Platychelus karrooensis

Scientific classification
- Kingdom: Animalia
- Phylum: Arthropoda
- Clade: Pancrustacea
- Class: Insecta
- Order: Coleoptera
- Suborder: Polyphaga
- Infraorder: Scarabaeiformia
- Family: Scarabaeidae
- Genus: Platychelus
- Species: P. karrooensis
- Binomial name: Platychelus karrooensis Péringuey, 1902

= Platychelus karrooensis =

- Genus: Platychelus
- Species: karrooensis
- Authority: Péringuey, 1902

Species of beetle

Platychelus karrooensis is a species of beetle of the family Scarabaeidae. It is found in South Africa (Western Cape).

== Description ==
Adults reach a length of about 5.5-6 mm. They are bronze, but somewhat greenish on the pronotum. The elytra are testaceous red, very shiny, but with scarcely a metallic sheen.
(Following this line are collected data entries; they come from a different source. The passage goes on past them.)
(* ===== verification/GovernanceState.v ===== *)
(** Active governance proposals and their votes
    (src/rusty-core/src/consensus/governance_state.rs). *)

From Stdlib Require Import ZArith Lia List SpecFloat.
From stdpp Require Import base option list numbers strings gmap.
From S2P Require Import Prelude Types Errors Transaction F64.

#[local] Open Scope Z_scope.

(** [VoterType] of this file, not the one carried by a vote. *)
Inductive GovernanceVoterType : Type := PoS | MasternodeVoter.

#[export] Instance GovernanceVoterType_eq_dec : EqDecision GovernanceVoterType.
Proof. solve_decision. Defined.

Inductive ProposalOutcome : Type :=
| Passed
| Rejected (reason : string)
| InProgress
| ProposalExpired.

#[export] Instance ProposalOutcome_eq_dec : EqDecision ProposalOutcome.
Proof. solve_decision. Defined.

Abbreviation Votes := (gmap Hash Vote).
Abbreviation ActiveProposals := (gmap Hash (Proposal * Votes)).
Abbreviation govM := (stM ActiveProposals CE.ConsensusError).

Definition ActiveProposals_new : ActiveProposals := ∅.

Definition add_proposal (proposal : Proposal) : govM unit := fun s =>
  match s !! proposal_id proposal with
  | Some _ => (s, Err (CE.ProposalAlreadyExists (proposal_id proposal)))
  | None => (<[proposal_id proposal := (proposal, ∅)]> s, Ok tt)
  end.

Definition record_vote (vote : Vote) : govM unit := fun s =>
  match s !! vote_proposal_id vote with
  | None => (s, Err (CE.ProposalNotFound (vote_proposal_id vote)))
  | Some (proposal, votes) =>
      match votes !! voter_id vote with
      | Some _ => (s, Err (CE.DuplicateGovernanceVote (vote_proposal_id vote) (voter_id vote)))
      | None => (<[vote_proposal_id vote := (proposal, <[voter_id vote := vote]> votes)]> s, Ok tt)
      end
  end.

Definition get_proposal (s : ActiveProposals) (id : Hash) : option Proposal := fst <$> s !! id.

Definition get_votes_for_proposal (s : ActiveProposals) (id : Hash) : option Votes := snd <$> s !! id.

Definition remove_proposal (id : Hash) : govM unit := fun s =>
  match s !! id with
  | None => (s, Err (CE.ProposalNotFound id))
  | Some _ => (delete id s, Ok tt)
  end.

Definition remove_vote (id voter : Hash) : govM unit := fun s =>
  match s !! id with
  | None => (s, Err (CE.ProposalNotFound id))
  | Some (proposal, votes) =>
      match votes !! voter with
      | None => (s, Err (CE.VoteNotFound id voter))
      | Some _ => (<[id := (proposal, delete voter votes)]> s, Ok tt)
      end
  end.

(** * Evaluation *)

Record Tally : Type := mkTally { pos_yes : Z; pos_no : Z; mn_yes : Z; mn_no : Z }.

(** One vote of the loop of [evaluate_proposal_at_height]; abstentions are
    counted in variables that are not used. *)
Definition count_vote (voter_types : gmap Hash GovernanceVoterType) (t : Tally)
    (entry : Hash * Vote) : Tally :=
  match voter_types !! entry.1, vote_choice entry.2 with
  | Some PoS, Yes => mkTally (u64_add (pos_yes t) 1) (pos_no t) (mn_yes t) (mn_no t)
  | Some PoS, No => mkTally (pos_yes t) (u64_add (pos_no t) 1) (mn_yes t) (mn_no t)
  | Some MasternodeVoter, Yes => mkTally (pos_yes t) (pos_no t) (u64_add (mn_yes t) 1) (mn_no t)
  | Some MasternodeVoter, No => mkTally (pos_yes t) (pos_no t) (mn_yes t) (u64_add (mn_no t) 1)
  | _, _ => t
  end.

Definition tally_votes (voter_types : gmap Hash GovernanceVoterType)
    (votes : list (Hash * Vote)) : Tally :=
  foldl (count_vote voter_types) (mkTally 0 0 0 0) votes.

(** [if total > 0 { part as f64 / total as f64 >= threshold } else { false }] *)
Definition share_reached (part total : Z) (threshold : f64) : bool :=
  if total >? 0 then f64_ge (f64_div (f64_of_Z part) (f64_of_Z total)) threshold else false.

Definition check_quorum_and_supermajority (t : Tally)
    (live_tickets_count active_masternode_count : Z)
    (pos_quorum mn_quorum pos_approval mn_approval : f64) : ProposalOutcome :=
  let pos_total_cast := u64_add (pos_yes t) (pos_no t) in
  let mn_total_cast := u64_add (mn_yes t) (mn_no t) in
  let pos_quorum_met := share_reached pos_total_cast live_tickets_count pos_quorum in
  let mn_quorum_met := share_reached mn_total_cast active_masternode_count mn_quorum in
  if negb pos_quorum_met || negb mn_quorum_met then Rejected "Quorum not met" else
  let pos_approval_met := share_reached (pos_yes t) pos_total_cast pos_approval in
  let mn_approval_met := share_reached (mn_yes t) mn_total_cast mn_approval in
  if pos_approval_met && mn_approval_met then Passed else Rejected "Supermajority not met".

(** The votes are visited in the map's iteration order. *)
Definition evaluate_proposal_at_height (s : ActiveProposals) (id : Hash) (current_height : Z)
    (live_tickets_count active_masternode_count : Z)
    (pos_quorum mn_quorum pos_approval mn_approval : f64)
    (voter_types : gmap Hash GovernanceVoterType) : outcome CE.ConsensusError ProposalOutcome :=
  proposal ← ok_or (get_proposal s id) (CE.Internal "Proposal not found for evaluation.");
  if current_height <? start_block_height proposal then Ok InProgress
  else if current_height >? end_block_height proposal then Ok ProposalExpired
  else
    votes ← ok_or (get_votes_for_proposal s id) (CE.Internal "Votes not found for proposal.");
    mret (check_quorum_and_supermajority (tally_votes voter_types (map_to_list votes))
            live_tickets_count active_masternode_count
            pos_quorum mn_quorum pos_approval mn_approval).

(** * Votes *)

(** Every vote is stored under its voter and its proposal, and the proposal
    under its id. *)
Definition gov_wf (s : ActiveProposals) : Prop :=
  map_Forall (fun id pv => proposal_id pv.1 = id /\
    map_Forall (fun voter v => voter_id v = voter /\ vote_proposal_id v = id) pv.2) s.

(** C11. The vote book behaves like a ballot box: a vote is taken exactly when its
    proposal is active and its voter has not voted on it; then that one vote is
    added and nothing else changes, and a rejected vote changes nothing.
    Proposals cannot be overwritten, and the book stays consistent. *)
Theorem ballot_box s vote :
  gov_wf s ->
  (snd (record_vote vote s) = Ok tt <->
   exists p votes, s !! vote_proposal_id vote = Some (p, votes) /\ votes !! voter_id vote = None) /\
  (forall id voter,
    (v ← get_votes_for_proposal (fst (record_vote vote s)) id; v !! voter) =
    if bool_decide (id = vote_proposal_id vote /\ voter = voter_id vote) &&
       is_ok (snd (record_vote vote s))
    then Some vote else (v ← get_votes_for_proposal s id; v !! voter)) /\
  (forall id, get_proposal (fst (record_vote vote s)) id = get_proposal s id) /\
  gov_wf (fst (record_vote vote s)) /\
  (forall proposal, is_Some (s !! proposal_id proposal) -> fst (add_proposal proposal s) = s).
Proof.
  intros Hwf. unfold record_vote, get_votes_for_proposal, get_proposal, add_proposal.
  destruct (s !! vote_proposal_id vote) as [[p votes]|] eqn:Hs.
  2:{ split_and!; try done.
      - split; [done|]. intros (p & votes & Hp & _). congruence.
      - intros id voter. cbn. by rewrite andb_false_r.
      - intros proposal [pv Hpv]. by rewrite Hpv. }
  destruct (votes !! voter_id vote) as [old|] eqn:Hv.
  { split_and!; try done.
    - split; [done|]. intros (p' & votes' & Hp & Hn). congruence.
    - intros id voter. cbn. by rewrite andb_false_r.
    - intros proposal [pv Hpv]. by rewrite Hpv. }
  cbn [fst snd is_ok]. split_and!.
  - split; [|done]. intros _. by exists p, votes.
  - intros id voter. rewrite andb_true_r.
    destruct (decide (id = vote_proposal_id vote)) as [->|Hid].
    + rewrite lookup_insert_eq, Hs. cbn. destruct (decide (voter = voter_id vote)) as [->|Hvo].
      * by rewrite lookup_insert_eq, bool_decide_eq_true_2.
      * rewrite lookup_insert_ne by done. by rewrite bool_decide_eq_false_2 by naive_solver.
    + rewrite lookup_insert_ne by done. by rewrite bool_decide_eq_false_2 by naive_solver.
  - intros id. destruct (decide (id = vote_proposal_id vote)) as [->|Hid].
    + by rewrite lookup_insert_eq, Hs.
    + by rewrite lookup_insert_ne.
  - destruct (Hwf _ _ Hs) as [Hp Hvs]. cbn in Hp, Hvs.
    apply map_Forall_insert_2; [|done]. split; [done|]. cbn.
    by apply map_Forall_insert_2.
  - intros proposal [pv Hpv]. by rewrite Hpv.
Qed.

(** * Tallies *)

Definition votes_of (voter_types : gmap Hash GovernanceVoterType) (k : GovernanceVoterType)
    (c : VoteChoice) (votes : list (Hash * Vote)) : Z :=
  len (filter (fun e => voter_types !! e.1 = Some k /\ vote_choice e.2 = c) votes).

Definition tally_plus (t : Tally) (voter_types : gmap Hash GovernanceVoterType)
    (votes : list (Hash * Vote)) : Tally :=
  mkTally (pos_yes t + votes_of voter_types PoS Yes votes)
    (pos_no t + votes_of voter_types PoS No votes)
    (mn_yes t + votes_of voter_types MasternodeVoter Yes votes)
    (mn_no t + votes_of voter_types MasternodeVoter No votes).

Lemma votes_of_cons vt k c e votes :
  votes_of vt k c (e :: votes) =
  (if decide (vt !! e.1 = Some k /\ vote_choice e.2 = c) then 1 else 0) + votes_of vt k c votes.
Proof.
  unfold votes_of. rewrite filter_cons. destruct (decide _); [rewrite len_cons|]; lia.
Qed.

Lemma votes_of_nonneg vt k c votes : 0 <= votes_of vt k c votes <= len votes.
Proof.
  induction votes as [|e votes IH]; [done|]. rewrite votes_of_cons, len_cons.
  destruct (decide _); lia.
Qed.

(** A tally with room for [n] more votes. *)
Definition tally_room (t : Tally) (n : Z) : Prop :=
  0 <= pos_yes t /\ pos_yes t + n <= u64_max /\ 0 <= pos_no t /\ pos_no t + n <= u64_max /\
  0 <= mn_yes t /\ mn_yes t + n <= u64_max /\ 0 <= mn_no t /\ mn_no t + n <= u64_max.

Lemma count_vote_step vt t e :
  tally_room t 1 -> count_vote vt t e = tally_plus t vt [e].
Proof.
  intros Hr. unfold tally_room in Hr. destruct t as [a b c d].
  unfold tally_plus. rewrite !votes_of_cons. cbn in *.
  unfold count_vote, u64_add. change (votes_of vt _ _ []) with 0. cbn.
  destruct (vt !! e.1) as [[]|], (vote_choice e.2);
    rewrite ?wrap64_small by lia; f_equal; repeat destruct (decide _) as [[? ?]|?];
    try discriminate; try lia; naive_solver.
Qed.

Lemma tally_from vt votes t :
  tally_room t (len votes) -> foldl (count_vote vt) t votes = tally_plus t vt votes.
Proof.
  revert t. induction votes as [|e votes IH]; intros t Hr.
  - destruct t. unfold tally_plus. change (votes_of vt _ _ []) with 0. cbn. f_equal; lia.
  - rewrite len_cons in Hr. pose proof (len_nonneg votes). cbn [foldl].
    rewrite count_vote_step by (unfold tally_room in *; lia).
    assert (Hb : forall k c, 0 <= votes_of vt k c [e] <= 1) by (intros; apply (votes_of_nonneg vt k c [e])).
    rewrite IH.
    + unfold tally_plus. cbn. f_equal; rewrite !votes_of_cons;
        change (votes_of vt _ _ []) with 0; lia.
    + unfold tally_room in *. cbn.
      pose proof (Hb PoS Yes). pose proof (Hb PoS No). pose proof (Hb MasternodeVoter Yes).
      pose proof (Hb MasternodeVoter No). lia.
Qed.

Lemma votes_of_perm vt k c l1 l2 : l1 ≡ₚ l2 -> votes_of vt k c l1 = votes_of vt k c l2.
Proof. intros Hp. unfold votes_of, len. by rewrite Hp. Qed.

(** A proposal is accepted exactly inside its voting window, when the yes and no
    votes of ticket holders and of masternodes each reach their quorum and the
    yes votes among them each reach their approval share; abstentions and
    voters of unknown type count for nothing, and the order in which the votes
    are visited does not matter. *)
Theorem proposal_passes_iff s id p votes order h live mns pq mq pa ma vt :
  s !! id = Some (p, votes) -> order ≡ₚ map_to_list votes ->
  len (map_to_list votes) <= u64_max / 2 ->
  let py := votes_of vt PoS Yes order in
  let pn := votes_of vt PoS No order in
  let my := votes_of vt MasternodeVoter Yes order in
  let mn := votes_of vt MasternodeVoter No order in
  evaluate_proposal_at_height s id h live mns pq mq pa ma vt = Ok Passed <->
  start_block_height p <= h <= end_block_height p /\
  share_reached (py + pn) live pq = true /\ share_reached (my + mn) mns mq = true /\
  share_reached py (py + pn) pa = true /\ share_reached my (my + mn) ma = true.
Proof.
  intros Hs Hord Hlen py pn my mn. unfold evaluate_proposal_at_height, get_proposal,
    get_votes_for_proposal. rewrite Hs. cbn [fmap option_fmap option_map fst snd ok_or mbind outcome_bind].
  destruct (Z.ltb_spec h (start_block_height p)); [split; [done|lia]|].
  rewrite Z.gtb_ltb. destruct (Z.ltb_spec (end_block_height p) h); [split; [done|lia]|].
  assert (Hlen' : len (map_to_list votes) <= 9223372036854775807) by exact Hlen.
  unfold tally_votes. rewrite tally_from by (unfold tally_room, u64_max; cbn; lia).
  unfold check_quorum_and_supermajority, tally_plus, mret, outcome_ret.
  cbn [pos_yes pos_no mn_yes mn_no]. rewrite !Z.add_0_l.
  rewrite <- !(votes_of_perm vt _ _ _ _ Hord). fold py pn my mn.
  assert (Hw : forall k c, 0 <= votes_of vt k c order <= 9223372036854775807).
  { intros k c. pose proof (votes_of_nonneg vt k c order) as Hn.
    assert (Hl : len order = len (map_to_list votes)) by (unfold len; by rewrite Hord). lia. }
  unfold u64_add. rewrite !wrap64_small by (unfold py, pn, my, mn, u64_max;
    pose proof (Hw PoS Yes); pose proof (Hw PoS No); pose proof (Hw MasternodeVoter Yes);
    pose proof (Hw MasternodeVoter No); lia).
  destruct (share_reached (py + pn) live pq), (share_reached (my + mn) mns mq); cbn;
    try (by split; [|intros (_ & ? & ? & _)]).
  destruct (share_reached py (py + pn) pa), (share_reached my (my + mn) ma); cbn;
    first [split; [intros _; split_and!; done || lia|done] | split; [done|by intros (_ & _ & _ & ? & ?)]].
Qed.

(** * Witnesses *)

Definition sample_proposal (start stop : Z) : Proposal :=
  mkProposal [1] [2] ParameterChange start stop "p" [] None (Some "max_block_size"%string)
    (Some "8000000"%string) None None None None [] [] [] 0 [] 0.

Definition sample_vote (voter : Hash) (k : VoterType) (c : VoteChoice) : Vote :=
  mkVote [1] k voter c [] [] [] 0 [] 0.

Definition sample_book : ActiveProposals :=
  {[ [1] := (sample_proposal 10 20, {[ [5] := sample_vote [5] PosTicket Yes;
                                       [6] := sample_vote [6] Masternode Yes ]}) ]}.

Lemma ballot_box_witness : snd (record_vote (sample_vote [7] PosTicket No) sample_book) = Ok tt.
Proof.
  destruct (ballot_box sample_book (sample_vote [7] PosTicket No)) as [Hiff _].
  - unfold gov_wf, sample_book. apply map_Forall_singleton. split; [done|].
    apply map_Forall_insert_2; [done|]. by apply map_Forall_singleton.
  - apply Hiff. do 2 eexists. split; [apply lookup_singleton_eq|reflexivity].
Defined.

Lemma proposal_passes_iff_witness :
  evaluate_proposal_at_height sample_book [1] 15 1 1 (f64_lit 2 10) (f64_lit 5 10)
    (f64_lit 75 100) (f64_lit 66 100) {[ [5] := PoS; [6] := MasternodeVoter ]} = Ok Passed.
Proof.
  apply (proposal_passes_iff sample_book [1] (sample_proposal 10 20)
    {[ [5] := sample_vote [5] PosTicket Yes; [6] := sample_vote [6] Masternode Yes ]}
    (map_to_list {[ [5] := sample_vote [5] PosTicket Yes; [6] := sample_vote [6] Masternode Yes ]}));
    [reflexivity|reflexivity|vm_compute; discriminate|].
  split; [cbn; lia|]. split_and!; vm_compute; reflexivity.
Defined.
The head is very granulose, and slightly pubescent, while the pronotum is very closely scabroso-punctate laterally and in the anterior part, but with somewhat closely set punctures in the median part, very slightly grooved longitudinally in the anterior part only, and clothed with a dense greyish and sub-flavescent, long pubescence. The scutellum is covered with thick flavous hairs and the elytra are very closely punctured, and covered with a very short, appressed, slightly fuscous pubescence. The pygidial part and abdomen are clothed with a very dense, thick yellowish pubescence.